The results are based on the default parameters in WEKA and using 5-fold cross-validation.

I hope some people might make use of this facility!

Wednesday 9 April 2008

Birthdays Galore

It appears that everyone has a birthday in April. Dub last Saturday, Nicola today and Florian tomorrow. I think Florian wants to go for a meal somewhere then off to La Raza for a few cocktails, not sure, but I'm sure he's got it all ironed out.

Yesterday I decided to treat myself to a haircut - it was about time. The barber that I regularly go to is apparently moving shop back into the centre of Cambridge, so that means I might need to go into the centre, which is a bit of a pain or alternatively find a barber closer by.

On a different note:

Chemoinformatics
Currently looking at new webservices, more information on XML and CML processing and XOM.

Salsa
I had a good time last night at the Slug and Lettuce, the dancing and the lesson were enjoyable.

Monday 7 April 2008

Webservices

Initially I thought today was not going to be such a productive day. However, I have now managed to set up an online web server http://edcannon.hobby-site.com/CDKDescriptorCalculation.html) that can calculate descriptors from the Chemistry Development Kit given a smile string as input. The descriptors that have been implemented at present are:
  • BCUT
  • Fingerprint
  • Apol
  • Number of aromatic atoms
  • Autocorrelation descriptor with polarisability
  • Number of hydrogen bond acceptors
  • Number of hydrogen bond donors
  • Lipinski's rule of 5
  • Total polar surface area
  • XlogP
More descriptors will be made available later. I also intend to put an online service for machine learning algorithms in using the Open Source WEKA Java library.

Off to bed.

Sunday 6 April 2008

Dub's Birthday

After a day in the lab reading papers, I was off to the Mitre pub to celebrate Dee's birthday. Florian and I initially went to the Prince Reagent then on to the Avery to get food, but had no success. It's surprising how early pubs stop serving food, particularly at weekends in Cambridge. Anyway we managed to go to the GBK, I had a thai burger (red thai sauce), tasted great, but quite expensive. In the region of £10 for a diet coke and a burger.

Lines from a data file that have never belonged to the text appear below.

Lemma posacs_setenv_soft n ptr a b rest s :
  soft_or_memory_full s (posacs_setenv n (Some a :: Some b :: rest) ptr (enter s)).
Proof.
  pose proof (quiet_enter s) as Q.
  destruct (is_Str a) eqn:Ea.
  - destruct a as [| | |k| |]; try discriminate.
    destruct (next_malloc_ok s) eqn:A.
    + destruct (is_Str b) eqn:Eb.
      * destruct b as [| | |v| |]; try discriminate.
        destruct (next_malloc_ok (with_block (terminated k) (enter s))) eqn:A'.
        -- rewrite posacs_setenv_strings by assumption. cbv zeta.
           destruct (valid_name _);
             [destruct (next_malloc_ok (with_block (terminated v) _)) |];
             now apply soft_quiet.
        -- rewrite posacs_setenv_value_oom by assumption.
           now apply soft_memory_full_second.
      * rewrite posacs_setenv_value_not_string by assumption. now apply soft_quiet.
    + rewrite posacs_setenv_oom by assumption. now apply soft_memory_full.
  - rewrite posacs_setenv_not_string by assumption. now apply soft_quiet.
Qed.



(** ** Claims about the process environment *)

(** What a successful [posacs_setenv] leaves behind: the name and the value
    are bound as the C library read them, up to their first NUL. *)
Lemma posacs_setenv_t_binds n ptr k v rest (s s1 : state) :
  posacs_setenv n (Some (Str k) :: Some (Str v) :: rest) ptr (enter s)
  = Some (Some Qt, s1) ->
  environ s1 !! strtrunc k = Some (strtrunc v).
Proof.
  pose proof (quiet_enter s) as Q.
  destruct (next_malloc_ok (enter s)) eqn:A.
  - destruct (next_malloc_ok (with_block (terminated k) (enter s))) eqn:A'.
    + rewrite posacs_setenv_strings by assumption. cbv zeta.
      destruct (valid_name _); [destruct (next_malloc_ok (with_block (terminated v) _)) |];
        intros [= <-]. apply lookup_insert_eq.
    + rewrite posacs_setenv_value_oom by assumption. intros [= ?].
  - rewrite posacs_setenv_oom by assumption. intros [= ?].
Qed.
(** * The EventMesh commander of the event publisher proxy

    A shallow embedding of [pkg/commander/eventmesh/eventmesh.go]: the
    [Commander] struct, [NewCommander], [Init], [Start], [Stop] and
    [namedLogger], followed by the properties of its lifecycle.

    The commander only wires collaborators together.  Every collaborator
    (receiver, OAuth client, sender, listers, informer factory, cleaners,
    builder, handler, logger) lives in another package; here each call to
    one of them is an [Event] carrying the arguments the source passes, the
    value it yields is the symbolic object built from those arguments, and
    how the call ends (it returns, panics, terminates the process or never
    comes back) is read from a [World].  Theorems quantify over every
    [World]. *)

From Stdlib Require Import List String ZArith Bool Arith Lia.
Import ListNotations.
Open Scope string_scope.

(** ** Constants (lines 33-36) *)

Definition backend : string := "beb".
Definition commanderName : string := backend ++ "-commander".

(** ** Data *)

(** A Go [error] is represented by its message; [None] is the nil error. *)
Definition error : Type := string.

(** [env.EventMeshConfig].  The struct is declared in [pkg/env]; the fields
    below are the ones [eventmesh.go] reads. *)
Record EventMeshConfig : Type := mkEventMeshConfig {
  Port : Z;
  EventMeshPublishURL : string;
  EventMeshNamespace : string;
  EventTypePrefix : string;
  RequestTimeout : Z;
  ApplicationCRDEnabled : bool
}.

(** [new(env.EventMeshConfig)]: every field holds the zero value of its type. *)
Definition zeroConfig : EventMeshConfig :=
  mkEventMeshConfig 0 "" "" "" 0 false.

(** Pointers to objects the commander never looks into: [None] is nil. *)
Definition LoggerPtr : Type := option nat.
Definition CollectorPtr : Type := option nat.
Definition OptionsPtr : Type := option nat.

(** A [context.Context].  [signals.NewContext()] yields the process-wide
    shutdown context, [context.WithCancel] a numbered child of its parent. *)
Inductive Context : Type :=
| SignalContext
| CancelContext (id : nat) (parent : Context).

(** A [context.CancelFunc] is the closure cancelling one numbered context. *)
Inductive CancelFunc : Type :=
| CancelOf (id : nat).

We then ended up at the Mitre ~9pm had a drink there, then Florian's friend Michael came, he seemed to be happy and in high spirits [like Flo, me and Dub....not so sure about everyone else though]. Two drinks later we tried La Raza, but at £6 to get in, the ~£7 per cocktail we parsed on this and ended up in the Fountain where Steph joined us later. I must have stayed till about 1am before I got too tired of dancing and talking.

Today I was meaning to go to the gym. However Queens' College have still not sorted out where the gym key as gone missing or who has it. If this turns into a more regular event I may decide to join a different gym. In the end I went for a run around Granchester as the weather was great tonight. I think we're going to be in for some sleet and snow on Mon, Tues and Wednesday. Snow in spring...shocking.

Friday 4 April 2008

Bowmore More More!

Our whiskey guide last night was Andrew Torrence, he took us to the Isle of Islay for two different types of single malt. On this tour was myself, Zhenzhi, her friend, Volker and about 10 others.  All in all we had 6 different whiskeys. The line up:

Auchentoshan - 10 year old

Auchentoshan - Three Wood

Bowmore - 12 year old

Bowmore - 15 year old

Bowmore - 18 year old

and the mystery guest: Bowmore 25 year old.

My favourite was the 18 year old, quite sweet -evident from the sherry cask, with a strong peaty after taste.

Zhenzhi liked the 25 year old, the only noticeable improvement in this whiskey was the length of the after taste and at £250 pounds a bottle I was not prepared to buy that! Maybe when I'm richer.

==The Good Tasting Guide - 6 Steps==
1. Look at the colour of the whiskey- indication of the cask its been in.
2. Swirl the whiskey in the glass, see how wide and long the legs are (the wider and longer, the older the whiskey).
3. Take a small sip on your tongue, let it evaporate, the length of time it takes to evaporate is a measure of the alcohol content.
4. Smell the whiskey.
5. Drink the whiskey - initial reaction on tasting / swallowing.
6. The after taste in your mouth.

Zhenzhi and I then ended up a Club Salsa for some dancing, which given the fact we had that much whiskey, I think we did quite well.